(Saved data entries)
####################
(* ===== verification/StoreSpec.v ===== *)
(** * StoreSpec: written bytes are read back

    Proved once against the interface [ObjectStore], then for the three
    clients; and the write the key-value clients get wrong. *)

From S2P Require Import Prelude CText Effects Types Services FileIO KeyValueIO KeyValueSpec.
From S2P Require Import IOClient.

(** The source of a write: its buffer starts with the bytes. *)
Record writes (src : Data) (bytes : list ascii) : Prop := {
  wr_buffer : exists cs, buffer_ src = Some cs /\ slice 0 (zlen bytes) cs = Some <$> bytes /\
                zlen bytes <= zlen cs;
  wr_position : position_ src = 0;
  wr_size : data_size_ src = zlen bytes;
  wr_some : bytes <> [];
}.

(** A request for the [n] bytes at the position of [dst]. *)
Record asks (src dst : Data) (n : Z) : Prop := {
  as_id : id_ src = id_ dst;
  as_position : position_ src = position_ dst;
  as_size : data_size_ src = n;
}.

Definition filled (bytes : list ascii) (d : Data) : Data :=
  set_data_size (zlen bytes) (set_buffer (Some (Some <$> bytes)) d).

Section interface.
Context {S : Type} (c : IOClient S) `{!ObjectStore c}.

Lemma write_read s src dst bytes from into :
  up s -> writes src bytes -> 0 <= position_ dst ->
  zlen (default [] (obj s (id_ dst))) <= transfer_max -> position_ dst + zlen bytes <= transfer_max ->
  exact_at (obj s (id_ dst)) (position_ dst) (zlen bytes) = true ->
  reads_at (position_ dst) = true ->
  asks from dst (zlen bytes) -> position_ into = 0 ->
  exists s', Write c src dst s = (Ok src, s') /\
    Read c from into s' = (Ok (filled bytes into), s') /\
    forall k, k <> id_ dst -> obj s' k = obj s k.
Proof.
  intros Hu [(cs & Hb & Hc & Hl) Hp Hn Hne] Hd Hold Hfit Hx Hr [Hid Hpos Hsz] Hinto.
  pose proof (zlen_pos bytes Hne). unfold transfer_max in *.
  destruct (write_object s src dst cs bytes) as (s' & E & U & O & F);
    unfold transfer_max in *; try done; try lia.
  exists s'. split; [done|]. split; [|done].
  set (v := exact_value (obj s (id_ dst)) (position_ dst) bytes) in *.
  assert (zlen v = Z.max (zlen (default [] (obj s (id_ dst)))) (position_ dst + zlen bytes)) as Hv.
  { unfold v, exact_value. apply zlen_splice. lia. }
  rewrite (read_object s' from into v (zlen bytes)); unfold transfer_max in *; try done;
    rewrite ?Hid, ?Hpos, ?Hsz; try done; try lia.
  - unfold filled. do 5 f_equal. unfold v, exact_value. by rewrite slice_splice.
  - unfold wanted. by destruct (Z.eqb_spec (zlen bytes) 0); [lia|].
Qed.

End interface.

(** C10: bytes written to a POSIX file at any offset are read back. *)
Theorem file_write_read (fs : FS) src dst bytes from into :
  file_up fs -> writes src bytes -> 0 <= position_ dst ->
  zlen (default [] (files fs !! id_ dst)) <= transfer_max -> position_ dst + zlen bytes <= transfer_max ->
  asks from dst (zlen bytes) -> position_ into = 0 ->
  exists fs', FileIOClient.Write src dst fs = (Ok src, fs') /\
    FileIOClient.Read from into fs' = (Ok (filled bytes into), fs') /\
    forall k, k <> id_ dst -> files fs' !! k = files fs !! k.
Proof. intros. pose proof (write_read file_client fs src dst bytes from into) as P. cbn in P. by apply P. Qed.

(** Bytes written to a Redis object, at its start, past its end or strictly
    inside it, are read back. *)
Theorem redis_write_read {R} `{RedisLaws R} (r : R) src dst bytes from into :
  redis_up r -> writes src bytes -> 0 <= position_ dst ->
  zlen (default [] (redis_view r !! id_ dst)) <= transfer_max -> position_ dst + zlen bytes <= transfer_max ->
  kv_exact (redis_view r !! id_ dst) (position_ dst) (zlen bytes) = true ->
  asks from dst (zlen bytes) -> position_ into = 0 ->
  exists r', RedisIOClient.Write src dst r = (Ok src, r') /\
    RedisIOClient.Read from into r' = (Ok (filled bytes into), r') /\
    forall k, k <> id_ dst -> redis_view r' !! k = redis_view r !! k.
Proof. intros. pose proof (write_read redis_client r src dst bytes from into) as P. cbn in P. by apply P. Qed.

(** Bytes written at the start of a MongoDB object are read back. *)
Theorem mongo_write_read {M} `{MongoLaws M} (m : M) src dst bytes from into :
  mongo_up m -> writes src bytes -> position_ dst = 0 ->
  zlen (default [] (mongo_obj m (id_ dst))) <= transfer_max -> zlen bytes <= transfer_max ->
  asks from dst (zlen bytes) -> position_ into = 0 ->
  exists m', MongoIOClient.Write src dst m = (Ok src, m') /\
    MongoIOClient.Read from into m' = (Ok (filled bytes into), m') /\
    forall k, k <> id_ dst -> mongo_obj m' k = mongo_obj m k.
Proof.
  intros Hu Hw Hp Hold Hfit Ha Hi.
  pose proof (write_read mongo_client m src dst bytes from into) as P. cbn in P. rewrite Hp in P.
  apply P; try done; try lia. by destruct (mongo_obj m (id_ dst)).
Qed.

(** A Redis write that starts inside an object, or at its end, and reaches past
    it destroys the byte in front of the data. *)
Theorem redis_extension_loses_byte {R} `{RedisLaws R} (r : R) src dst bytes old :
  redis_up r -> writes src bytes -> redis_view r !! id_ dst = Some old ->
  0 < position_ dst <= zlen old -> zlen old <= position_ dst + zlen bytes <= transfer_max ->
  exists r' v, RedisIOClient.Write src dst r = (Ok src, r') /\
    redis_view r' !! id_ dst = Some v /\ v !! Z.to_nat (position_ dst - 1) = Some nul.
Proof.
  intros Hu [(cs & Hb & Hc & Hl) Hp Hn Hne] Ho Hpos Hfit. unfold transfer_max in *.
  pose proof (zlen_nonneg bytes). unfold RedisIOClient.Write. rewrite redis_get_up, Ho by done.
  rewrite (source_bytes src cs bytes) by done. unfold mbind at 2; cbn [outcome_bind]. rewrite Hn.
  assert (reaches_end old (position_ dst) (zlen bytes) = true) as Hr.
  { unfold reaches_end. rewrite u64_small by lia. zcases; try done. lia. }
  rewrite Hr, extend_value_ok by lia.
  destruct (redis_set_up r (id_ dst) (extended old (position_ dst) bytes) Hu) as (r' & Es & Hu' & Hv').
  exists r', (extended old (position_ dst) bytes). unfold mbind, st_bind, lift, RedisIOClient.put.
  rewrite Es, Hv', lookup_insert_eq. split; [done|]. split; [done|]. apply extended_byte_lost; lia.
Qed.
####################
EXERCISE DETAILS: Only one stretch is wanted, so please give again exactly the lines from the start of the data through the line containing "Record writes (src", both ends included.

ANSWER SPACE:
(* ===== verification/StoreSpec.v ===== *)
(** * StoreSpec: written bytes are read back

    Proved once against the interface [ObjectStore], then for the three
    clients; and the write the key-value clients get wrong. *)

From S2P Require Import Prelude CText Effects Types Services FileIO KeyValueIO KeyValueSpec.
From S2P Require Import IOClient.

(** The source of a write: its buffer starts with the bytes. *)
Record writes (src : Data) (bytes : list ascii) : Prop := {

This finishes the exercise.